### [EXERCISE DETAILS]
Going through the entries below, count each line that holds "land" and give only the total.

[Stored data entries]
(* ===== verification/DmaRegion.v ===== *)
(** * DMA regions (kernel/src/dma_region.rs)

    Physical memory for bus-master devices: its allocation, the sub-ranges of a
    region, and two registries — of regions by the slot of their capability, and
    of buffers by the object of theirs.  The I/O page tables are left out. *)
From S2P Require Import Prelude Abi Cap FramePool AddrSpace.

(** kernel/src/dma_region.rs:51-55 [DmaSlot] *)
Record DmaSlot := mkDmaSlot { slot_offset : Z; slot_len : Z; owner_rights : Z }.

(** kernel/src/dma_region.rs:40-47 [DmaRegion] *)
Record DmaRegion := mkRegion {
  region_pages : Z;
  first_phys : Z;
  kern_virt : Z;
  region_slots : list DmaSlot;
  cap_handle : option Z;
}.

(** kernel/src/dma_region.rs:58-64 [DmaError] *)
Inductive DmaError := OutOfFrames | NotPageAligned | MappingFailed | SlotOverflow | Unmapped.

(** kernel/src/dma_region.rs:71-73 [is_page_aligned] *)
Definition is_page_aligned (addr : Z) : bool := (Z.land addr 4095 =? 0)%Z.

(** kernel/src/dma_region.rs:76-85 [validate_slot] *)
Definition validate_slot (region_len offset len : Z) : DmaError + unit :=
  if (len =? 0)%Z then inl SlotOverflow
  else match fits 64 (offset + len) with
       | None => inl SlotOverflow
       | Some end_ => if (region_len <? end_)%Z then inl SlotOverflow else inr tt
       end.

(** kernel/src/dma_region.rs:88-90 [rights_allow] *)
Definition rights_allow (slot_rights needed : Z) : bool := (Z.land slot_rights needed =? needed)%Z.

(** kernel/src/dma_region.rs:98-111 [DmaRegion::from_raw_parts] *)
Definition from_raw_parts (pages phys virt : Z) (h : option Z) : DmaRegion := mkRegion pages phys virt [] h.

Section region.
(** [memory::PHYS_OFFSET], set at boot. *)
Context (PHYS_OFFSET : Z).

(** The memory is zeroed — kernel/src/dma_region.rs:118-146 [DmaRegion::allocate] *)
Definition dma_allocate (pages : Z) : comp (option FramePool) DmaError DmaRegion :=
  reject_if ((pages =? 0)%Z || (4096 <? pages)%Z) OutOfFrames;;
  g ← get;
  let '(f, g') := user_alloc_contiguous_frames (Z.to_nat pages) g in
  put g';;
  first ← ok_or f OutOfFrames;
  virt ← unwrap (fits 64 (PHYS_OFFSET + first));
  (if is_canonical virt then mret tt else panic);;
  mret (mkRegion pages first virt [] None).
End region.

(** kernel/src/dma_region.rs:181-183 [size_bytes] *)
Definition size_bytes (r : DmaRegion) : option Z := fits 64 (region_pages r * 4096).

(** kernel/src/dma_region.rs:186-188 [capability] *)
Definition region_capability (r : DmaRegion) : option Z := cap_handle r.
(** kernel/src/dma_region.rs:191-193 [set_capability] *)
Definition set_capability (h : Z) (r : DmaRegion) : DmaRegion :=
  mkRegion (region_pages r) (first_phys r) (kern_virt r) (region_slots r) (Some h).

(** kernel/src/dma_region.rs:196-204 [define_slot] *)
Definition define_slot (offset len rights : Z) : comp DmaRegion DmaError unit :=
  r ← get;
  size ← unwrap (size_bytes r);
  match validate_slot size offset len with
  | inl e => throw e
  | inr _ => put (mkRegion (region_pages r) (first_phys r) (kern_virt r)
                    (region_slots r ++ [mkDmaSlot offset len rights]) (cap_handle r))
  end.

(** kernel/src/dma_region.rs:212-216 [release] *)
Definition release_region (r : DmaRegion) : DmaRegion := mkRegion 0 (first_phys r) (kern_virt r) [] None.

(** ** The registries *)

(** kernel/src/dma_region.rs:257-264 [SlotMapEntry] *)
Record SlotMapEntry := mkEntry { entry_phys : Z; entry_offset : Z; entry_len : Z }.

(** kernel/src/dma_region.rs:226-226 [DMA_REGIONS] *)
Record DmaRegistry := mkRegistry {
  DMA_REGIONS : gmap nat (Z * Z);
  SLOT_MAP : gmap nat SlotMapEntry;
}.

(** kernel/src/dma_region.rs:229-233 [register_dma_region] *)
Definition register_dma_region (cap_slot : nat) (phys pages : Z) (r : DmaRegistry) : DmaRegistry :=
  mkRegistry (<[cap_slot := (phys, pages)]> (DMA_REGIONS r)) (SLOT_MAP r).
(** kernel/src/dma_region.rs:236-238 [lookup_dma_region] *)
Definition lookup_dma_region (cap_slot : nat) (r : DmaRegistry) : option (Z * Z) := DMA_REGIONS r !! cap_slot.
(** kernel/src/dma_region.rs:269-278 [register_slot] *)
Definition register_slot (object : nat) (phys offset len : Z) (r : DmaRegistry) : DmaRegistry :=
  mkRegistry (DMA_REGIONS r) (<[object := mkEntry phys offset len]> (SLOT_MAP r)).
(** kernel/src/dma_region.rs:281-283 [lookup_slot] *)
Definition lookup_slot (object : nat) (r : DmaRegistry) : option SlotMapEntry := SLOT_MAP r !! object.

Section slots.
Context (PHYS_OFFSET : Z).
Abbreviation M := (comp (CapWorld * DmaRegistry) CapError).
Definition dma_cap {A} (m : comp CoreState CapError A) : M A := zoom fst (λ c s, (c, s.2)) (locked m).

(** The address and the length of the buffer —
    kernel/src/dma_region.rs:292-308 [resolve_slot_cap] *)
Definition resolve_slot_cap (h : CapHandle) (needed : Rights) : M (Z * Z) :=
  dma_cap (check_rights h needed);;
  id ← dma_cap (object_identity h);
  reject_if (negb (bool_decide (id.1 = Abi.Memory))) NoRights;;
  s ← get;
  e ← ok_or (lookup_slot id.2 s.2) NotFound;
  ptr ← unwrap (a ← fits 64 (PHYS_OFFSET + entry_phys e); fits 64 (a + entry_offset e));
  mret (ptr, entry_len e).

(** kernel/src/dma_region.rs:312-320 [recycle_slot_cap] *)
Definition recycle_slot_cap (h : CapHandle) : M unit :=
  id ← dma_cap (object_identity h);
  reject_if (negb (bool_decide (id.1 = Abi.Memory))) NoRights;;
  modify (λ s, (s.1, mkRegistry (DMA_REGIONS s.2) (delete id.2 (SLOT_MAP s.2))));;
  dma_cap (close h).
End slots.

### [EXERCISE SOLUTION]
2